--- EXERCISE MATERIAL Enclosed Below ---
Lemma rounded_nonneg (v : Z) : 0 <= v -> 0 <= rounded v.
Proof. intros Hv. unfold rounded. apply Z.quot_pos; lia. Qed.

(** *** One pixel *)

(** What [dither_pixel] does: the pixel repeats the previous frame and is
    written as transparent, or it takes the colour the palette query finds
    for the rounded colour and hands its error on. *)
Lemma dither_pixel_cases (last_frame : frame_ptr) (last : list Z) (pal : Palette.t)
    (num_pixels width y x : Z) (q q' : list Z) :
  dither_pixel last_frame last pal num_pixels width y x q = Ok q' ->
  let i := usize (y * width + x) in
  let rr := rounded (rd q (4 * i)) in
  let gg := rounded (rd q (4 * i + 1)) in
  let bb := rounded (rd q (4 * i + 2)) in
  (is_null last_frame = false
   /\ (rd last (4 * i), rd last (4 * i + 1), rd last (4 * i + 2)) = (rr, gg, bb)
   /\ q' = wr (wr (wr (wr q (4 * i) rr) (4 * i + 1) gg) (4 * i + 2) bb) (4 * i + 3)
             transparency_index)
  \/ ((is_null last_frame = true
       \/ (rd last (4 * i), rd last (4 * i + 1), rd last (4 * i + 2)) <> (rr, gg, bb))
      /\ exists best_ind best_diff,
           closest_from_root pal rr gg bb transparency_index = Ok (best_ind, best_diff)
           /\ let r_err := rd q (4 * i) - rd (Palette.r pal) best_ind * 256 in
              let g_err := rd q (4 * i + 1) - rd (Palette.g pal) best_ind * 256 in
              let b_err := rd q (4 * i + 2) - rd (Palette.b pal) best_ind * 256 in
              (- 2 ^ 31 <= r_err < 2 ^ 31 /\ - 2 ^ 31 <= g_err < 2 ^ 31
               /\ - 2 ^ 31 <= b_err < 2 ^ 31)
              /\ propagate
                   (wr (wr (wr (wr q (4 * i) (rd (Palette.r pal) best_ind))
                              (4 * i + 1) (rd (Palette.g pal) best_ind))
                          (4 * i + 2) (rd (Palette.b pal) best_ind))
                      (4 * i + 3) best_ind)
                   num_pixels width x y r_err g_err b_err = Ok q').
Proof.
  intros Hrun i rr gg bb. unfold dither_pixel in Hrun. fold i in Hrun.
  destruct (i32 (rd q (4 * i) + 127)) as [?|]; cbn [bind] in Hrun; [|discriminate].
  destruct (i32 (rd q (4 * i + 1) + 127)) as [?|]; cbn [bind] in Hrun; [|discriminate].
  destruct (i32 (rd q (4 * i + 2) + 127)) as [?|]; cbn [bind] in Hrun; [|discriminate].
  fold rr gg bb in Hrun.
  destruct (is_null last_frame) eqn:Hnull; cbn [negb andb] in Hrun.
  - right. split; [left; reflexivity|].
    destruct (closest_from_root pal rr gg bb transparency_index) as [[bi bd]|] eqn:Hq;
      cbn [bind fst] in Hrun; [|discriminate].
    unfold pixel_error in Hrun.
    destruct (i32 (rd q (4 * i) - _)) as [r_err|] eqn:Hr; cbn [bind] in Hrun;
      [|discriminate].
    destruct (i32 (rd q (4 * i + 1) - _)) as [g_err|] eqn:Hg; cbn [bind] in Hrun;
      [|discriminate].
    destruct (i32 (rd q (4 * i + 2) - _)) as [b_err|] eqn:Hb; cbn [bind] in Hrun;
      [|discriminate].
    apply i32_ok in Hr as [-> Rr], Hg as [-> Rg], Hb as [-> Rb].
    exists bi, bd. split; [reflexivity|]. cbv zeta. auto.
  - destruct (Z.eqb_spec (rd last (4 * i)) rr) as [E0|N0]; cbn [andb] in Hrun;
      [destruct (Z.eqb_spec (rd last (4 * i + 1)) gg) as [E1|N1]; cbn [andb] in Hrun;
       [destruct (Z.eqb_spec (rd last (4 * i + 2)) bb) as [E2|N2]|]|].
    { left. injection Hrun as <-. rewrite E0, E1, E2. auto. }
    all: right; (split; [right; congruence|]);
      (destruct (closest_from_root pal rr gg bb transparency_index) as [[bi bd]|] eqn:Hq;
       cbn [bind fst] in Hrun; [|discriminate]);
      unfold pixel_error in Hrun;
      (destruct (i32 (rd q (4 * i) - _)) as [r_err|] eqn:Hr; cbn [bind] in Hrun;
       [|discriminate]);
      (destruct (i32 (rd q (4 * i + 1) - _)) as [g_err|] eqn:Hg; cbn [bind] in Hrun;
       [|discriminate]);
      (destruct (i32 (rd q (4 * i + 2) - _)) as [b_err|] eqn:Hb; cbn [bind] in Hrun;
       [|discriminate]);
      apply i32_ok in Hr as [-> Rr], Hg as [-> Rg], Hb as [-> Rb];
      exists bi, bd; (split; [reflexivity|]); cbv zeta; auto.
Qed.
(** ** Observations on a run *)

(** The processes started, oldest first. *)
Definition spawned (evs : list Event) : list exec.Cmd :=
  omap (fun e => match e with EvRun c => Some c | _ => None end) evs.

(** The file-system calls that create or change something. *)
Definition fs_writes (evs : list Event) : list Event :=
  List.filter (fun e => match e with
                        | EvMkdirAll _ _ | EvWriteFile _ _ _ => true
                        | _ => false
                        end) evs.

(** Every call into the file system, [Stat] included. *)
Definition fs_calls (evs : list Event) : list Event :=
  List.filter (fun e => match e with
                        | EvStat _ | EvMkdirAll _ _ | EvWriteFile _ _ _ => true
                        | _ => false
                        end) evs.

(** The command string a shell invocation carries: its third argument. *)
Definition script (c : exec.Cmd) : string := nth 2 (exec.Args c) "".

(** What one call of [Exec] adds to the event log. *)
Definition new_events (h : Host) (ctx : Context) (args : Args) (w : World)
  : list Event :=
  drop (length (events w)) (events (Exec h ctx args w).2).

(** ** The specification's vocabulary *)

(** The error taxonomy of the specification, by the messages of the code. *)
Definition MissingURL : error := errorString "url needs to be set".
Definition MissingCredentials : error :=
  errorString "either username/password, api key or access token needs to be set".
Definition MissingSource : error := errorString "source file needs to be set".
Definition MissingTarget : error := errorString "target path needs to be set".
Definition CertDirError (cause : error) : error :=
  errorString ("error creating pem folder: " +:+ Error cause).
Definition CertWriteError (cause : error) : error :=
  errorString ("error writing pem file: " +:+ Error cause).

(** The preliminary sleep, as the shell invocation the specification
    describes. *)
Definition sleepCmd (h : Host) : exec.Cmd :=
  {| exec.Args := if String.eqb (GOOS h) "windows"
                  then ["powershell"; "-Command"; "Start-Sleep 600"]
                  else ["sh"; "-c"; "sleep 600"];
     exec.Env := Environ h;
     exec.Stdout := Some exec.os_Stdout;
     exec.Stderr := Some exec.os_Stderr |}.

(** The upload invocation for a token list: the tokens joined by single
    spaces, handed to the platform shell, in the inherited environment plus
    the override that disables the tool's configuration prompt. *)
Definition uploadCmd (h : Host) (tokens : list string) : exec.Cmd :=
  {| exec.Args := if String.eqb (GOOS h) "windows"
                  then ["powershell"; "-Command"; strings.Join tokens " "]
                  else ["sh"; "-c"; strings.Join tokens " "];
     exec.Env := Environ h ++ ["JFROG_CLI_OFFER_CONFIG=false"];
     exec.Stdout := Some exec.os_Stdout;
     exec.Stderr := Some exec.os_Stderr |}.

(** The line [trace] prints for a command. *)
Definition traceLine (c : exec.Cmd) : Event :=
  EvPrintf "+ %s\n" [strings.Join (exec.Args c) " "].

(** The three authentication modes, in the specification's precedence. *)
Inductive CredentialMode : Type :=
| UserPassword
| ApiKey
| Token.

Definition credentialMode (args : Args) : option CredentialMode :=
  if negb (String.eqb (Username args) "") && negb (String.eqb (Password args) "")
  then Some UserPassword
  else if negb (String.eqb (APIKey args) "") then Some ApiKey
  else if negb (String.eqb (AccessToken args) "") then Some Token
  else None.

(** The flags of a mode: references to environment variables, never values. *)
Definition modeFlags (h : Host) (m : CredentialMode) : list string :=
  match m with
  | UserPassword => ["--user " +:+ getEnvPrefix h +:+ "PLUGIN_USERNAME";
                     "--password " +:+ getEnvPrefix h +:+ "PLUGIN_PASSWORD"]
  | ApiKey => ["--apikey " +:+ getEnvPrefix h +:+ "PLUGIN_API_KEY"]
  | Token => ["--access-token " +:+ getEnvPrefix h +:+ "PLUGIN_ACCESS_TOKEN"]
  end.

Definition retriesFlag (args : Args) : list string :=
  if Z.eqb (Retries args) 0 then [] else ["--retries=" +:+ fmt_d (Retries args)].

Definition flatFlag (args : Args) : string :=
  "--flat=" +:+ (if parseBoolOrDefault false (Flat args) then "true" else "false").

Definition threadsFlag (args : Args) : list string :=
  if Z.ltb 0 (Threads args) then ["--threads=" +:+ fmt_d (Threads args)] else [].

Definition insecureFlag (args : Args) : list string :=
  if parseBoolOrDefault false (Insecure args) then ["--insecure-tls"] else [].

(** Spec-file mode: the spec flag, then the single-quoted variables. *)
Definition specFlags (args : Args) : list string :=
  ("--spec=" +:+ Spec args)
    :: (if String.eqb (SpecVars args) "" then []
        else ["--spec-vars='" +:+ SpecVars args +:+ "'"]).

(** Source/target mode: the double-quoted source, then the target. *)
Definition positionals (args : Args) : list string :=
  [dquote +:+ Source args +:+ dquote; Target args].

(** The trailing tokens, or the validation error of the mode. *)
Definition modeArgs (args : Args) : error + list string :=
  if negb (String.eqb (Spec args) "") then inr (specFlags args)
  else if String.eqb (Source args) "" then inl MissingSource
  else if String.eqb (Target args) "" then inl MissingTarget
  else inr (positionals args).

(** The command line in the order the specification enumerates it. *)
Definition commandLine (h : Host) (args : Args) (creds tail : list string)
  : list string :=
  [getJfrogBin h; "rt"; "u"; "--url " +:+ URL args]
    ++ retriesFlag args
    ++ creds
    ++ [flatFlag args]
    ++ threadsFlag args
    ++ insecureFlag args
    ++ tail.

(** Where the certificate goes: the explicit path, or the platform default. *)
Definition pemPath (h : Host) (args : Args) : string :=
  if String.eqb (PEMFilePath args) ""
  then if String.eqb (GOOS h) "windows"
       then "C:/users/ContainerAdministrator/.jfrog/security/certs/cert.pem"
       else "/root/.jfrog/security/certs/cert.pem"
  else PEMFilePath args.

(** Provisioning is required when content is supplied and insecure is off. *)
Definition certRequired (args : Args) : bool :=
  negb (String.eqb (PEMFileContents args) "")
  && negb (parseBoolOrDefault false (Insecure args)).

(** The Certificate Provisioner of the specification as a step of its own:
    the block of [Exec] under its comment "create pem file", verbatim. *)
Definition provision (h : Host) (args : Args) : M unit :=
  if certRequired args
  then
    let path := pemPath h args in
    act (EvPrintf "Creating pem file at %q\n" [path]) ;;
    err <- os.Stat h path ;;
    if os.IsNotExist err
    then
      let dir := Dir h path in
      pemFolderErr <- os.MkdirAll h dir 448 ;;
      match pemFolderErr with
      | Some e => throw (fmt.Errorf ("error creating pem folder: " +:+ Error e))
      | None =>
          pemWriteErr <- os.WriteFile h path (PEMFileContents args) 384 ;;
          match pemWriteErr with
          | Some e => throw (fmt.Errorf ("error writing pem file: " +:+ Error e))
          | None => act (EvPrintf "Successfully created pem file at %q\n" [path])
          end
      end
    else ret tt
  else ret tt.

(** The world right after the sleep. *)
Definition slept (h : Host) (w : World) : World :=
  emit (EvRun (sleepCmd h)) (emit (traceLine (sleepCmd h)) w).

(** The Process Runner on a finished token list. *)
Definition invoke (h : Host) (tokens : list string) : M unit :=
  fun w =>
    (match run_outcome h (uploadCmd h tokens) with
     | Some e => inl e
     | None => inr tt
     end,
     emit (EvRun (uploadCmd h tokens)) (emit (traceLine (uploadCmd h tokens)) w)).

(** [Exec] as the specification stages it: sleep, validate the URL, select
    the credentials, provision the certificate, validate the mode, invoke. *)
Definition staged (h : Host) (args : Args) : M unit :=
  fun w =>
    if String.eqb (URL args) "" then (inl MissingURL, slept h w)
    else
      match credentialMode args with
      | None => (inl MissingCredentials, slept h w)
      | Some mode =>
          match provision h args (slept h w) with
          | (inl e, w2) => (inl e, w2)
          | (inr _, w2) =>
              match modeArgs args with
              | inl e => (inl e, w2)
              | inr tail => invoke h (commandLine h args (modeFlags h mode) tail) w2
              end
          end
      end.

(** ** Further vocabulary: steps, observations and sample configurations *)

(** The events of the certificate step up to and including its [Stat]. *)
Definition probed (h : Host) (args : Args) (w : World) : World :=
  emit (EvStat (pemPath h args))
       (emit (EvPrintf "Creating pem file at %q\n" [pemPath h args]) w).

(** The processes one call of [Exec] starts. *)
Definition started (h : Host) (ctx : Context) (args : Args) (w : World)
  : list exec.Cmd :=
  spawned (new_events h ctx args w).

(** The same host, with other outcomes for its child processes. *)
Definition with_run_outcome (h : Host) (f : exec.Cmd -> option error) : Host :=
  {| GOOS := GOOS h; Environ := Environ h; Dir := Dir h; parents := parents h;
     unsearchable := unsearchable h;
     mkdir_fault := mkdir_fault h; write_fault := write_fault h;
     run_outcome := f |}.

#[global] Instance Errno_eq_dec : EqDecision Errno.
Proof. solve_decision. Defined.

#[global] Instance Stream_eq_dec : EqDecision exec.Stream.
Proof. solve_decision. Defined.

#[global] Instance Cmd_eq_dec : EqDecision exec.Cmd.
Proof. solve_decision. Defined.

(** A sleep that fails, on an otherwise faultless Linux host. *)
Definition failing_sleep (c : exec.Cmd) : option error :=
  if decide (c = sleepCmd linux) then Some (ExecError "exit status 1") else None.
--- End of Enclosed EXERCISE MATERIAL ---
EXERCISE BRIEF ->
Lines from the records above that hold "EvStat" are the ones to list.

REPLY TO THE TASK ->
                        | EvStat _ | EvMkdirAll _ _ | EvWriteFile _ _ _ => true
  emit (EvStat (pemPath h args))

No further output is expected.